Women's groups raise concerns about GRA reform ahead of Holyrood committee appearance
Nine organisations that are opposed to reform of the Gender Recognition Act have written a joint letter to the parliament’s Equalities, Human Rights and Civil Justice Committee warning that the bill being considered by MSPs “risks becoming bad law”.
Bayswater Support Group, Fair Play For Women, For Women Scotland, LGB Alliance Scotland, MurrayBlackburnMackenzie, Sole Sisters, Woman’s Place UK, Women and Girls in Scotland and Women Speak Scotland have written to committee convener Joe FitzPatrick ahead of some of their members appearing before the committee tomorrow.
Among the issues raised in the letter are what the signatories termed the Scottish Government’s “dismissal of concerns” raised about the potential impact the bill could have on women’s rights as well as a “failure to engender an atmosphere conducive to a civilised public debate”.
“The task facing MSPs due to the poor policy process behind this bill is unreasonably difficult and large. The atmosphere has been made worse by the government’s inaction and its own use of language,” they wrote.
“We hold the Scottish Government responsible for the atmosphere here. Claims it makes to have sought to build consensus here are patently untrue.
“Critics of proposals in the bill are often made to feel as though they are under more scrutiny for seeking to have a voice, than the government and its supporters are for their proposals to change the law.
“But the Scottish Government’s policy processes have been inadequate. We do not believe it understands what it is doing. The First Minister has asserted that criticisms are ‘not valid’ and reform ‘does not change in any way, shape or form any legal protections that women have’ without explaining why.
“As a result, as currently drafted the bill carries a high risk of becoming another piece of bad law, with unintended consequences which will be most damaging to women and to young people at their most vulnerable.”

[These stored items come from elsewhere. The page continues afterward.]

(** Does this event read the asset and find it owned by [expected]? *)
Definition read_shows (expected : string) (e : Event) : bool :=
  match e with
  | FetchAsset _ (Ok asset) => owned_by expected asset
  | _ => false
  end.

Definition is_fetch (e : Event) : bool :=
  match e with FetchAsset _ _ => true | _ => false end.

Definition is_client (e : Event) : bool :=
  match e with CreateUmi => true | _ => false end.

(** JavaScript truthiness of what [transferNFT] resolves to. *)
Definition truthy_value (v : JsValue) : bool :=
  match v with
  | JsBool b => b
  | JsString s => negb (String.eqb s "")
  end.

(** Lines 252-261: [.then(result => process.exit(result ? 0 : 1))] and
    [.catch(err => process.exit(1))]. *)
Definition exitCode (outcome : Result JsValue) : Z :=
  match outcome with
  | Ok result => if truthy_value result then 0 else 1
  | Throw _ => 1
  end.

(** The first read of the asset does not let the transfer start: the
    asset is missing, or owned by neither the destination nor the
    wallet. *)
Definition verification_fails (w : World) : Prop :=
  fetchAsset w 0 (PublicKey.toBase58 (ASSET_ADDRESS w)) = Ok None
  \/ exists a,
       fetchAsset w 0 (PublicKey.toBase58 (ASSET_ADDRESS w)) = Ok (Some a)
       /\ Asset.owner a <> PublicKey.toBase58 (DESTINATION_WALLET w)
       /\ Asset.owner a <> PublicKey.toBase58 (wallet_publicKey w).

Lucy Hunter Blackburn, policy analyst at MurrayBlackburnMackenzie, which will address the committee tomorrow, said that “as currently drafted” the legislation could have “unintended consequences which will be most damaging to women and to young people at their most vulnerable”.
“We hope MSPs from all parties will now engage seriously with this legislation in a way that has not yet been done,” she added.
Last week the committee heard how the proposed legislation could lead to trans people being harassed if a new criminal offence for falsely declaring gender identity was included.
Ellie Gomersall, president-elect of the National Union of Students in Scotland, told members that creating the new criminal offence may also deter some trans people from using the self-identification rules outlined in the bill.
The bill, which is intended to make it easier for trans people to change their legal sex, has cross-party support from all but the Scottish Conservatives and is backed by organisations including Stonewall but opposed by a raft if women’s groups who fear it could jeopardise the provision of single-sex spaces.
In last week’s committee session member Fulton MacGregor asked whether the creation of a new criminal offence that would punish false declarations would "provide some reassurance to those who have perhaps got concerns about the bill".
Gomersall said such false declarations would already be an offence under the Criminal Law Consolidation Scotland Act 1995 and that adding a new criminal offence “would probably act as a bit of a deterrent […] to trans people who would want to apply for a gender recognition certificate and potentially put people off applying who otherwise would”.
Earlier in the month Vic Valentine of the Scottish Trans Alliance told the committee that the current proposals do not make provision for non-binary people, noting that this is the aspect of the bill that "the whole of the trans community, including trans men and trans women, are most disappointed about".